Entre la France et le Maroc, des réseaux sur le déclin

Le Monde Récit« France-Maroc, les lésions dangereuses » (2/3). Même si le royaume chérifien continue de disposer de soutiens politiques et médiatiques dans l’Hexagone, les crispations des dernières années révèlent l’épuisement du lien particulier, tissé pendant des décennies, entre Paris et Rabat.

« Le Maroc au cœur. » Dans la nuit tiède de l’automne parisien, les lettres de lumière ont scintillé, le 9 septembre, sur la façade de l’Institut du monde arabe. Une compassion incandescente sur les bords de la Seine. « Un élan d’affection » pour le « peuple ami » du Maroc, expliquait Jack Lang, le président de l’Institut, le lendemain du séisme qui a dévasté le Haut Atlas, à proximité de Marrakech. Jack Lang, comme bien d’autres, tels Bernard-Henri Lévy, Gad Elmaleh, Jamel Debbouze, Rachida Dati, Nicolas Sarkozy, Dominique de Villepin, Dominique Strauss-Kahn (DSK), Tahar Ben Jelloun, d’origine marocaine ou « amis du Maroc » – certains sont familiers des charmes de Marrakech –, ont témoigné avec émotion dans les médias leur solidarité aux Marocains en deuil.

Ils ont surtout récusé toute polémique sur l’acheminement des secours ou sur la fin de non-recevoir opposée par Rabat à l’offre d’assistance de Paris. Surtout désamorcer les interrogations. Le paradoxe est saisissant.

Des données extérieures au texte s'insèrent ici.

(** ** Removal *)

Lemma findIndex_Some w v l i :
  findIndex w v l = Some i →
  ∃ f, l !! i = Some f ∧ strict_eqb (meta_of f "id" w) v = true.
Proof.
  revert i. induction l as [|f l IH]; intros i; simpl; [done|].
  destruct (strict_eqb _ _) eqn:E.
  - intros [= <-]. eauto.
  - destruct (findIndex w v l) as [j|]; simpl; [|done].
    intros [= <-]. by apply IH.
Qed.

Lemma findIndex_None w v l :
  findIndex w v l = None ↔ ∀ f, f ∈ l → strict_eqb (meta_of f "id" w) v = false.
Proof.
  induction l as [|f l IH]; simpl.
  - split; [by intros _ f ?%elem_of_nil | done].
  - destruct (strict_eqb (meta_of f "id" w) v) eqn:E.
    + split; [done|]. intros H. rewrite H in E; [done | apply list_elem_of_here].
    + destruct (findIndex w v l) as [j|]; simpl.
      * split; [done|]. intros H.
        assert (Some j = None); [|done].
        apply IH. intros f' Hf'. apply H. by apply list_elem_of_further.
      * split; [|done]. intros _ f' [->|Hf']%elem_of_cons; [done|].
        by apply IH.
Qed.

(** The first match of [findIndex], when exactly one element matches. *)
Lemma findIndex_unique w v l i r :
  l !! i = Some r →
  (∀ j f, l !! j = Some f → strict_eqb (meta_of f "id" w) v = true → j = i) →
  strict_eqb (meta_of r "id" w) v = true →
  findIndex w v l = Some i.
Proof.
  intros Hi Hu Hr.
  destruct (findIndex w v l) as [j|] eqn:E.
  - apply findIndex_Some in E as (f & Hj & Hf). f_equal. eauto.
  - rewrite findIndex_None in E. rewrite E in Hr; [done|].
    by eapply list_elem_of_lookup_2.
Qed.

Au-delà d’une sympathie plus que naturelle dans le drame, le séisme du Haut Atlas a confirmé la permanence en France d’un véritable réseau politique, économique et culturel, bienveillant à l’égard du Maroc officiel : « Mohammed VI est un très grand dirigeant » (Nicolas Sarkozy, le 13 septembre, sur BFM-TV), « Mohammed VI a agi avec la célérité qui convenait » (Bernard Henri-Lévy, dans Le Point du 14 septembre). Pourtant, ce courant ne porte pas, ou ne porte plus, au sommet de l’Etat.

Il a échoué à prévenir l’éclatement d’une gravissime crise entre les deux pays. Emmanuel Macron et le roi Mohammed VI ne se parlent plus que très rarement. La visite annoncée du locataire de l’Elysée au Maroc est reportée aux calendes grecques. Et, à Rabat, la presse proche du régime attaque quotidiennement le président français avec une rare virulence.

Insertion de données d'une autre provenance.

(** The edge loop of [persistDag], seen from one key. *)
Lemma forM_addDependent p (es : list Planner.TaskEdge) w k :
  jobs (snd (forM_ es (fun e => addDependent p (Planner.from e) (Planner.to e)) w)) = jobs w /\
  ((forall e, In e es -> k <> (p, Planner.from e)) ->
     table (snd (forM_ es (fun e => addDependent p (Planner.from e) (Planner.to e)) w)) !! k =
     table w !! k) /\
  (table w !! k = None ->
     table (snd (forM_ es (fun e => addDependent p (Planner.from e) (Planner.to e)) w)) !! k = None) /\
  (forall r, table w !! k = Some r -> NoDup (dependents r) ->
     exists r', table (snd (forM_ es (fun e => addDependent p (Planner.from e) (Planner.to e)) w)) !! k
                = Some r' /\
       same_but_dependents r r' /\ NoDup (dependents r') /\
       forall x, In x (dependents r') <->
         In x (dependents r) \/ exists e, In e es /\ (p, Planner.from e) = k /\ Planner.to e = x).
Proof.
  revert w. induction es as [|e es IH]; intros w.
  - cbn [forM_]. split; [reflexivity|]. split; [auto|]. split; [auto|].
    intros r Hr Hn. exists r. split; [exact Hr|]. split; [apply same_but_dependents_refl|].
    split; [exact Hn|]. intros x. split; [auto|]. intros [H|[e [[] _]]]. exact H.
  - cbn [forM_]. rewrite bind_eq. cbv beta.
    pose proof (addDependent_step p (Planner.from e) (Planner.to e) w k) as S1.
    cbv zeta in S1. destruct S1 as [J1 [F1 [N1 S1]]].
    destruct (IH (snd (addDependent p (Planner.from e) (Planner.to e) w))) as [J2 [F2 [N2 S2]]].
    split; [congruence|]. split.
    + intros H. rewrite F2 by (intros e' He'; apply H; right; exact He').
      apply F1. apply H. left. reflexivity.
    + split; [auto|]. intros r Hr Hn.
      destruct (S1 r Hr Hn) as [r1 [Hr1 [Hs1 [Hn1 Hx1]]]].
      destruct (S2 r1 Hr1 Hn1) as [r2 [Hr2 [Hs2 [Hn2 Hx2]]]].
      exists r2. split; [exact Hr2|]. split; [eapply same_but_dependents_trans; eauto|].
      split; [exact Hn2|]. intros x. rewrite Hx2, Hx1. split.
      * intros [[H|[H1 H2]]|[e' [He' [H1 H2]]]].
        -- left. exact H.
        -- right. exists e. simpl. auto.
        -- right. exists e'. simpl. auto.
      * intros [H|[e' [[<-|He'] [H1 H2]]]].
        -- left. left. exact H.
        -- left. right. auto.
        -- right. exists e'. auto.
Qed.

Lemma fmap_List_map {A B} (f : A -> B) (l : list A) : f <$> l = List.map f l.
Proof. induction l as [|x l IH]; simpl; [reflexivity|]. rewrite <- IH. reflexivity. Qed.

Lemma NoDup_keys (p : string) (ns : list Planner.TaskNode) :
  NoDup (List.map (fun n => (p, Planner.id n)) ns) <-> NoDup (List.map Planner.id ns).
Proof.
  induction ns as [|a ns IH]; simpl.
  - split; intros; apply NoDup_nil_2.
  - assert (E : In (p, Planner.id a) (List.map (fun n => (p, Planner.id n)) ns) <->
                In (Planner.id a) (List.map Planner.id ns)).
    { rewrite !in_map_iff. split; intros [x [Hx Hin]]; exists x; split; auto.
      - injection Hx. auto.
      - rewrite Hx. reflexivity. }
    rewrite !NoDup_cons, !list_elem_of_In, E, IH. reflexivity.
Qed.

(** The insert of [persistDag] when no key is taken. *)
Lemma insert_nodes_ok p ns w :
  NoDup (List.map Planner.id ns) ->
  (forall n, In n ns -> table w !! (p, Planner.id n) = None) ->
  insert_nodes p ns w =
  (None, mkWorld (list_to_map (List.map (fun n => ((p, Planner.id n), new_row n (clock w))) ns)
                    ∪ table w) (jobs w) (S (clock w))).
Proof.
  intros Hd Hf. unfold insert_nodes. cbv zeta.
  rewrite bool_decide_true by (apply NoDup_keys; exact Hd).
  replace (forallb _ _) with true; [reflexivity|]. symmetry. apply forallb_forall.
  intros k Hk. apply in_map_iff in Hk as [n [<- Hn]].
  apply bool_decide_eq_true_2. apply Hf, Hn.
Qed.

(** The insert of [persistDag] when a key is taken. *)
Lemma insert_nodes_fail p ns w :
  (~ NoDup (List.map Planner.id ns) \/
   exists n, In n ns /\ table w !! (p, Planner.id n) <> None) ->
  insert_nodes p ns w = (Some pkey_violation, w).
Proof.
  intros H. unfold insert_nodes. cbv zeta.
  destruct (bool_decide (NoDup _)) eqn:E1; [|reflexivity].
  destruct (forallb _ _) eqn:E2; [|reflexivity]. exfalso.
  destruct H as [H|[n [Hn Hne]]].
  - apply H. apply (NoDup_keys p). exact (bool_decide_eq_true_1 _ E1).
  - rewrite forallb_forall in E2. apply Hne.
    apply (bool_decide_eq_true_1 (table w !! (p, Planner.id n) = None)). apply E2.
    apply in_map_iff. exists n. auto.
Qed.

Lemma insert_lookup_node (p : string) (ns : list Planner.TaskNode) (c : nat) (t : Table) n :
  NoDup (List.map Planner.id ns) -> In n ns ->
  (list_to_map (List.map (fun n => ((p, Planner.id n), new_row n c)) ns) ∪ t) !! (p, Planner.id n)
  = Some (new_row n c).
Proof.
  intros Hd Hn. apply lookup_union_Some_l. apply elem_of_list_to_map_1.
  - rewrite fmap_List_map, map_map. simpl. apply NoDup_keys, Hd.
  - apply list_elem_of_In, in_map_iff. exists n. auto.
Qed.

Lemma insert_lookup_other (p : string) (ns : list Planner.TaskNode) (c : nat) (t : Table) k :
  (forall n, In n ns -> k <> (p, Planner.id n)) ->
  (list_to_map (List.map (fun n => ((p, Planner.id n), new_row n c)) ns) ∪ t) !! k = t !! k.
Proof.
  intros H. apply lookup_union_r. apply not_elem_of_list_to_map_1.
  rewrite fmap_List_map, map_map, list_elem_of_In, in_map_iff.
  intros [n [Hk Hn]]. simpl in Hk. exact (H n Hn (eq_sym Hk)).
Qed.

Lemma persistDag_fail p dag w :
  (~ NoDup (List.map Planner.id (Planner.nodes dag)) \/
   exists n, In n (Planner.nodes dag) /\ table w !! (p, Planner.id n) <> None) ->
  persistDag p dag w = (Some ("保存任务图失败: " ++ pkey_violation), w).
Proof. intros H. unfold persistDag. rewrite bind_eq, insert_nodes_fail by exact H. reflexivity. Qed.

(** The rows [persistDag] leaves when no key is taken. *)
Lemma persistDag_ok p dag w :
  NoDup (List.map Planner.id (Planner.nodes dag)) ->
  (forall n, In n (Planner.nodes dag) -> table w !! (p, Planner.id n) = None) ->
  let w' := snd (persistDag p dag w) in
  fst (persistDag p dag w) = None /\
  jobs w' = jobs w /\
  (forall k, k.1 <> p -> table w' !! k = table w !! k) /\
  (forall k, table w !! k = None -> (forall n, In n (Planner.nodes dag) -> k <> (p, Planner.id n)) ->
     table w' !! k = None) /\
  (forall n, In n (Planner.nodes dag) ->
     exists r, table w' !! (p, Planner.id n) = Some r /\
       same_but_dependents (new_row n (clock w)) r /\ NoDup (dependents r) /\
       forall x, In x (dependents r) <->
         exists e, In e (Planner.edges dag) /\ Planner.from e = Planner.id n /\ Planner.to e = x).
Proof.
  intros Hd Hf. cbv zeta. unfold persistDag. rewrite bind_eq, insert_nodes_ok by assumption.
  cbn [fst snd]. rewrite bind_eq. cbn [fst snd ret].
  set (W1 := mkWorld _ (jobs w) (S (clock w))).
  split; [reflexivity|].
  split; [apply (forM_addDependent p (Planner.edges dag) W1 (p, ""))|].
  split; [|split].
  - intros k Hk. destruct (forM_addDependent p (Planner.edges dag) W1 k) as [_ [F _]].
    rewrite F by (intros e _ ->; apply Hk; reflexivity).
    apply insert_lookup_other. intros n _ ->. apply Hk. reflexivity.
  - intros k Hk Hn. destruct (forM_addDependent p (Planner.edges dag) W1 k) as [_ [_ [N _]]].
    apply N. cbn [table W1]. rewrite insert_lookup_other by exact Hn. exact Hk.
  - intros n Hn. destruct (forM_addDependent p (Planner.edges dag) W1 (p, Planner.id n))
      as [_ [_ [_ S]]].
    destruct (S (new_row n (clock w))) as [r [Hr [Hs [Hnd Hx]]]].
    + cbn [table W1]. apply insert_lookup_node; assumption.
    + apply NoDup_nil_2.
    + exists r. split; [exact Hr|]. split; [exact Hs|]. split; [exact Hnd|].
      intros x. rewrite Hx. cbn [new_row dependents]. split.
      * intros [[]|[e [He [Hf' Ht]]]]. exists e. split; [exact He|]. split; [|exact Ht].
        injection Hf'. auto.
      * intros [e [He [Hf' Ht]]]. right. exists e. rewrite Hf'. auto.
Qed.

(** The rows [persistDag] leaves outside the DAG when no key is taken. *)
Lemma persistDag_other_rows p dag w :
  NoDup (List.map Planner.id (Planner.nodes dag)) ->
  (forall n, In n (Planner.nodes dag) -> table w !! (p, Planner.id n) = None) ->
  let w' := snd (persistDag p dag w) in
  (forall k, (forall n, In n (Planner.nodes dag) -> k <> (p, Planner.id n)) ->
     (forall e, In e (Planner.edges dag) -> k <> (p, Planner.from e)) ->
     table w' !! k = table w !! k) /\
  (forall k r, (forall n, In n (Planner.nodes dag) -> k <> (p, Planner.id n)) ->
     table w !! k = Some r -> NoDup (dependents r) ->
     exists r', table w' !! k = Some r' /\ same_but_dependents r r' /\ NoDup (dependents r') /\
       forall x, In x (dependents r') <->
         In x (dependents r) \/
         exists e, In e (Planner.edges dag) /\ (p, Planner.from e) = k /\ Planner.to e = x).
Proof.
  intros Hd Hf. cbv zeta. unfold persistDag. rewrite bind_eq, insert_nodes_ok by assumption.
  cbn [fst snd]. rewrite bind_eq. cbn [fst snd ret].
  set (W1 := mkWorld _ (jobs w) (S (clock w))).
  split.
  - intros k Hn He. destruct (forM_addDependent p (Planner.edges dag) W1 k) as [_ [F _]].
    rewrite F by exact He. cbn [table W1]. apply insert_lookup_other, Hn.
  - intros k r Hn Hr Hnd. destruct (forM_addDependent p (Planner.edges dag) W1 k)
      as [_ [_ [_ S]]].
    apply S; [|exact Hnd]. cbn [table W1]. rewrite insert_lookup_other by exact Hn. exact Hr.
Qed.

(** ** Extra properties of the store *)

(** [addDependent] on a stored row: the dependents array gains [toNode] once
    (it stays duplicate-free), no other column and no other row changes, and
    no job is added. *)
Theorem addDependent_adds_once (p fromNode toNode : string) (w : World) (r : Row) :
  table w !! (p, fromNode) = Some r -> NoDup (dependents r) ->
  let w' := snd (addDependent p fromNode toNode w) in
  (exists r', table w' !! (p, fromNode) = Some r' /\ same_but_dependents r r' /\
     NoDup (dependents r') /\
     forall x, In x (dependents r') <-> In x (dependents r) \/ x = toNode) /\
  (forall k, k <> (p, fromNode) -> table w' !! k = table w !! k) /\
  jobs w' = jobs w.
Proof.
  intros Hr Hn. cbv zeta.
  pose proof (addDependent_step p fromNode toNode w (p, fromNode)) as S.
  cbv zeta in S. destruct S as [J [_ [_ S]]].
  split; [|split; [|exact J]].
  - destruct (S r Hr Hn) as [r' [Hr' [Hs [Hnd Hx]]]]. exists r'.
    split; [exact Hr'|]. split; [exact Hs|]. split; [exact Hnd|].
    intros x. rewrite Hx. intuition.
  - intros k Hk. pose proof (addDependent_step p fromNode toNode w k) as S'.
    cbv zeta in S'. destruct S' as [_ [F _]]. exact (F Hk).
Qed.

(** Repeating an [addDependent] call changes no row: the array already holds
    the node; and on a node without a row, no call creates one. *)
Theorem addDependent_repeat_is_noop (p fromNode toNode : string) (w : World) :
  let w1 := snd (addDependent p fromNode toNode w) in
  table (snd (addDependent p fromNode toNode w1)) = table w1 /\
  (table w !! (p, fromNode) = None -> table w1 = table w).
Proof.
  cbv zeta. split.
  - rewrite (addDependent_table p fromNode toNode (snd (addDependent p fromNode toNode w))).
    rewrite addDependent_table. destruct (table w !! (p, fromNode)) as [r|] eqn:E.
    + destruct (existsb (String.eqb toNode) (dependents r)) eqn:Ex.
      * rewrite E, Ex. reflexivity.
      * rewrite lookup_insert_eq. cbn [dependents stamp].
        replace (existsb (String.eqb toNode) (List.app (dependents r) [toNode])) with true;
          [reflexivity|].
        symmetry. apply existsb_eqb_In. apply in_or_app. right. left. reflexivity.
    + rewrite E. reflexivity.
  - intros E. rewrite addDependent_table, E. reflexivity.
Qed.

(** [persistDag] when a node id is taken, by an earlier node of the same DAG
    or by a stored row of the project: it throws the insert error and writes
    nothing, not even a dependent. *)
Theorem persistDag_rejects_taken_ids (p : string) (dag : Planner.TaskDag) (w : World) :
  (~ NoDup (List.map Planner.id (Planner.nodes dag)) \/
   exists n, In n (Planner.nodes dag) /\ table w !! (p, Planner.id n) <> None) ->
  persistDag p dag w = (Some ("保存任务图失败: " ++ pkey_violation), w).
Proof. apply persistDag_fail. Qed.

Le schisme politique entre les deux capitales, que le tremblement de terre a paradoxalement aggravé, révèle l’épuisement des stratégies d’influence jusque-là déployées par le royaume chérifien auprès de la classe politique et médiatique française. Un ressort s’est comme brisé. Il est bien loin le temps où Jacques Chirac couvait d’une sollicitude quasi familiale le jeune roi Mohammed VI, intronisé en juillet 1999. Avant de disparaître, son père, Hassan II, avait demandé à Chirac, qui l’avait toujours consulté sur les affaires du monde arabe, de veiller sur l’héritier du trône, a raconté Jean-Pierre Tuquoi, ex-journaliste au Monde, dans son ouvrage Majesté, je dois beaucoup à votre père. France-Maroc, une histoire de famille (Albin Michel, 2006). On était encore dans les chaleureuses connivences héritées de la « Françafrique ».

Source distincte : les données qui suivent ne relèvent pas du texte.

(* ===================================================================== *)
(** * Managing the dynamic exclusions *)
(* ===================================================================== *)

Lemma should_exclude_file_mono (dynamic dynamic' : gset string) filename :
  dynamic ⊆ dynamic' ->
  should_exclude_file dynamic filename = true ->
  should_exclude_file dynamic' filename = true.
Proof.
  intros Hsub (pattern & Hin & Hne & Hm)%should_exclude_file_iff.
  apply should_exclude_file_iff. exists pattern. split; [|done].
  apply elem_of_union in Hin as [Hin|Hin]; apply elem_of_union;
    [by left | right; by apply Hsub].
Qed.

(** The exclusions read back after a successful save are the ones saved,
    whatever the store holds. *)
Lemma load_exclusions_after_save fs store (dynamic : gset string) project_root
    (disk : files) config_file_path :
  fs_is_dir fs project_root = true ->
  get_project_config_file_path fs project_root = Some config_file_path ->
  fs_writable fs config_file_path = true ->
  (load_project_config fs project_root
     (save_project_config fs store dynamic project_root disk)).2 = dynamic.
Proof.
  intros Hdir Hpath Hw. unfold load_project_config, save_project_config.
  rewrite Hdir, Hpath, Hw. simpl negb. cbv iota.
  rewrite lookup_insert_eq. simpl. apply loaded_exclusions.
Qed.

(** More patterns exclude more: a file excluded under a set of dynamic
    patterns stays excluded under every larger set, and the predefined
    patterns exclude whatever the dynamic set is. *)
Theorem exclusion_grows_with_patterns
    (dynamic dynamic' : gset string) (filename : string) :
  dynamic ⊆ dynamic' ->
  (should_exclude_file dynamic filename = true ->
   should_exclude_file dynamic' filename = true)
  /\ (should_exclude_file ∅ filename = true ->
      should_exclude_file dynamic filename = true).
Proof.
  intros Hsub. split.
  - by apply should_exclude_file_mono.
  - apply should_exclude_file_mono. set_solver.
Qed.

Lemma exclusion_grows_with_patterns_witness :
  (should_exclude_file {["*.log"]} "build.log" = true ->
   should_exclude_file {["*.log"; "notes.txt"]} "build.log" = true)
  /\ (should_exclude_file ∅ "build.log" = true ->
      should_exclude_file {["*.log"]} "build.log" = true).
Proof.
  apply (exclusion_grows_with_patterns {["*.log"]} {["*.log"; "notes.txt"]}
           "build.log").
  set_solver.
Defined.



Lemma remove_loop_spec to_remove (dynamic : gset string) count :
  remove_loop to_remove dynamic count
  = (dynamic ∖ list_to_set to_remove,
     count + (size dynamic - size (dynamic ∖ list_to_set to_remove))).
Proof.
  revert dynamic count. induction to_remove as [|item rest IH];
    intros dynamic count; simpl.
  - f_equal; [set_solver|].
    replace (dynamic ∖ ∅) with dynamic by set_solver. lia.
  - case_bool_decide as Hin.
    + rewrite IH.
      assert ((dynamic ∖ {[item]}) ∖ list_to_set rest
              = dynamic ∖ ({[item]} ∪ list_to_set rest)) as -> by set_solver.
      f_equal.
      assert (size (dynamic ∖ {[item]}) = size dynamic - 1) as Hsize.
      { rewrite size_difference by set_solver. by rewrite size_singleton. }
      assert (size (dynamic ∖ ({[item]} ∪ list_to_set rest))
              <= size (dynamic ∖ {[item]})) as Hle.
      { apply subseteq_size. set_solver. }
      assert (1 <= size dynamic) as Hpos.
      { assert ({[item]} ⊆ dynamic) as Hsub by set_solver.
        apply subseteq_size in Hsub. by rewrite size_singleton in Hsub. }
      lia.
    + rewrite IH.
      assert (dynamic ∖ list_to_set rest
              = dynamic ∖ ({[item]} ∪ list_to_set rest)) as -> by set_solver.
      done.
Qed.

Lemma size_list_to_set_le (l : list string) :
  size (list_to_set l : gset string) <= length l.
Proof.
  induction l as [|x l IH]; simpl.
  - done.
  - pose proof (size_union_alt ({[x]} : gset string) (list_to_set l)) as Hsize.
    rewrite size_singleton in Hsize.
    assert (size ((list_to_set l : gset string) ∖ {[x]})
            <= size (list_to_set l : gset string)); [|lia].
    apply subseteq_size. intros y Hy. by apply elem_of_difference in Hy as [? _].
Qed.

Entrées dans le Tout-Paris

C’était aussi l’époque où le palais s’était converti à une communication offensive. Hassan II avait tiré les leçons de la crise née de la parution du brûlot d’un autre journaliste, Gilles Perrault, Notre ami le roi (Gallimard, 1990), enquête dévastatrice sur son régime répressif. Désireux de rénover ses relais à Paris au-delà d’affinités gaullistes très datées, Hassan II avait nommé au poste de conseiller économique André Azoulay, fils d’Essaouira ayant mené carrière à la tête de la communication de Paribas. Ce dernier lui ouvrit les portes de Publicis, qui devint « la société de communication patentée de la monarchie alaouite en France », rapporte Omar Brouksy dans La République de Sa Majesté. France-Maroc, liaisons dangereuses (Nouveau Monde, 2017).

Mohammed VI héritera de ces nouvelles entrées dans le Tout-Paris, même si M. Azoulay sera progressivement mis de côté. Le cercle des « amis du Maroc » s’étoffe alors bien au-delà de la Chiraquie historique, rejointe désormais par les socialistes DSK, Jack Lang, Elisabeth Guigou, Hubert Védrine. Au cœur de la galaxie s’active un homme à l’efficace entregent, le peintre franco-marocain Mehdi Qotbi, nommé en 2011 par Mohammed VI président de la Fondation nationale des musées du royaume. « Le chantre du soft power culturel marocain », titre Jeune Afrique, qui lui consacre un portrait.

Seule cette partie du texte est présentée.